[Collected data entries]
-.-.-

Lemma target_id_resolution_witness :
  urls_of (trace (update_folder_name (always resp_dup) (PStr "Y")
                    (PStr "folder-9") c7))
    = [[Lit (base_url c7); Lit "/"; Str (PStr "folder-9")]]
  /\ urls_of (trace (delete_folder (always resp_dup) (PStr "folder-9") c7))
     = [[Lit (base_url c7); Lit "/"; Str (PStr "folder-9")]].
Proof.
  apply (target_id_resolution (always resp_dup) (PStr "Y")
           (PStr "folder-9") c7).
  reflexivity.
Defined.

(** C8 as stated fails: with the empty string given as folder id and
    [folder-7] stored, rename and delete address the stored folder. *)
Lemma target_id_counterexample :
  urls_of (trace (update_folder_name (always resp_dup) (PStr "Y") (PStr "") c7))
    = [[Lit (base_url c7); Lit "/"; Str (PStr "folder-7")]]
  /\ urls_of (trace (delete_folder (always resp_empty_204) (PStr "") c7))
     = [[Lit (base_url c7); Lit "/"; Str (PStr "folder-7")]]
  /\ folder_id (final (delete_folder (always resp_empty_204) (PStr "") c7))
     = PNone.
Proof. repeat split; reflexivity. Qed.

(** C9. A delete that does not return [True] leaves the instance, and so
    [folder_id], as it found it: only a successful delete writes the
    field. *)
Theorem delete_failure_keeps_folder_id tr fid c :
  result (delete_folder tr fid c) <> Ret (PBool true) ->
  final (delete_folder tr fid c) = c.
Proof.
  intros Hres.
  destruct (truthy (py_or fid (folder_id c))) eqn:Ht.
  - destruct (delete_folder_run tr fid c Ht) as (t & E & _).
    rewrite E in Hres |- *. unfold result, final in *. simpl in *.
    destruct (match tr (delete_request c fid) with
              | Ret r => delete_succeeds r
              | Exc _ => false
              end); [contradiction | reflexivity].
  - rewrite (delete_folder_no_target tr fid c Ht). reflexivity.
Qed.

Lemma delete_failure_keeps_folder_id_witness :
  final (delete_folder (always resp_dup) PNone c7) = c7
  /\ final (delete_folder (always resp_500) PNone c7) = c7
  /\ final (delete_folder refused PNone c7) = c7.
Proof.
  split; [| split].
  - apply (delete_failure_keeps_folder_id (always resp_dup) PNone c7).
    discriminate.
  - apply (delete_failure_keeps_folder_id (always resp_500) PNone c7).
    discriminate.
  - apply (delete_failure_keeps_folder_id refused PNone c7).
    discriminate.
Defined.



(** * The rest of the program *)

(** A loop whose body only prints, and raises exactly on the items that
    fail [good], runs to the end or stops at the first such item. *)
Lemma for_enumerate_quiet A (body : Z -> A -> M unit) (good : A -> bool) :
  (forall i x c, exists o t,
      body i x c = (o, c, t)
      /\ requests_of t = [] /\ decodes_of t = []
      /\ (good x = true -> o = Ret tt)
      /\ (good x = false -> exists e, o = Exc e)) ->
  forall xs i0 c, exists o t,
    for_enumerate i0 xs body c = (o, c, t)
    /\ requests_of t = [] /\ decodes_of t = []
    /\ (forallb good xs = true -> o = Ret tt)
    /\ (forallb good xs = false -> exists e, o = Exc e).
Proof.
  intros Hb xs. induction xs as [| x xs IH]; intros i0 c.
  - exists (Ret tt), []. simpl. repeat split; auto. discriminate.
  - destruct (Hb i0 x c) as (o1 & t1 & E1 & Q1 & D1 & G1 & B1).
    destruct (IH (i0 + 1) c) as (o2 & t2 & E2 & Q2 & D2 & G2 & B2).
    simpl. unfold bind. rewrite E1.
    destruct (good x) eqn:Hx; simpl.
    + rewrite (G1 eq_refl), E2. exists o2, (t1 ++ t2).
      rewrite requests_of_app, decodes_of_app, Q1, Q2, D1, D2.
      repeat split; auto.
    + destruct (B1 eq_refl) as (e & ->). exists (Exc e), t1.
      repeat split; auto; try discriminate; intros _; exists e; reflexivity.
Qed.

Ltac py_unfold_all := py_unfold; cbv [py_len py_iter ret raise]; py_simpl.

(** Replaces the loop of [get_all_folders] by its run. *)
Ltac py_loop :=
  match goal with
  | |- context [for_enumerate ?i ?xs ?b ?c] =>
      let Hb := fresh "Hb" in
      let o := fresh "o" in
      let t := fresh "tl" in
      assert (Hb : forall j x c', exists o t,
                 b j x c' = (o, c', t)
                 /\ requests_of t = [] /\ decodes_of t = []
                 /\ (is_dict x = true -> o = Ret tt)
                 /\ (is_dict x = false -> exists e, o = Exc e))
        by (intros j x c'; destruct x; do 2 eexists;
            (split; [reflexivity |]);
            repeat split; try reflexivity; try discriminate;
            intros _; eexists; reflexivity);
      destruct (for_enumerate_quiet _ b is_dict Hb xs i c)
        as (o & t & -> & ? & ? & ? & ?);
      clear Hb
  end.

Ltac py_loop_outcome :=
  match goal with
  | G : forallb is_dict ?xs = true -> ?o = Ret tt,
    B : forallb is_dict ?xs = false -> exists e, ?o = Exc e |- _ =>
      destruct (forallb is_dict xs) eqn:?;
      [ rewrite (G eq_refl) in *
      | let e := fresh "e" in destruct (B eq_refl) as (e & ->) ];
      clear G B
  end.

Lemma get_all_folders_run tr c :
  exists t,
    get_all_folders tr c =
      (Ret match tr (list_request c) with
           | Ret r => listed_folders r
           | Exc _ => PNone
           end,
       c, t)
    /\ requests_of t = [EvRequest (list_request c)].
Proof.
  unfold list_request, listed_folders, items_of.
  py_unfold_all.
  repeat (first [py_box | py_loop; py_loop_outcome | py_split]; py_simpl);
    py_done.
Qed.

(** ** Listing *)

(** X1. Whatever the transport does, [get_all_folders] hands it exactly
    one request, a GET of the base URL with the instance's headers and no
    body, and leaves the instance as it was. *)
Theorem get_all_folders_one_request tr c :
  final (get_all_folders tr c) = c
  /\ requests_of (trace (get_all_folders tr c))
     = [EvRequest {| req_method := "GET"; req_url := [Lit (base_url c)];
                     req_headers := PDict (headers c); req_json := None |}].
Proof.
  destruct (get_all_folders_run tr c) as (t & E & R).
  rewrite E. split; [reflexivity | exact R].
Qed.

-.-.-

• WHAT IS NEEDED:
Set down, from the entries above, exactly the lines from the one with "[EvRequest (list_request c)]." up to and including the one with "one request, a", and no other lines.

• ANSWER TO THE PROBLEM:
    /\ requests_of t = [EvRequest (list_request c)].
Proof.
  unfold list_request, listed_folders, items_of.
  py_unfold_all.
  repeat (first [py_box | py_loop; py_loop_outcome | py_split]; py_simpl);
    py_done.
Qed.

(** ** Listing *)

(** X1. Whatever the transport does, [get_all_folders] hands it exactly
    one request, a GET of the base URL with the instance's headers and no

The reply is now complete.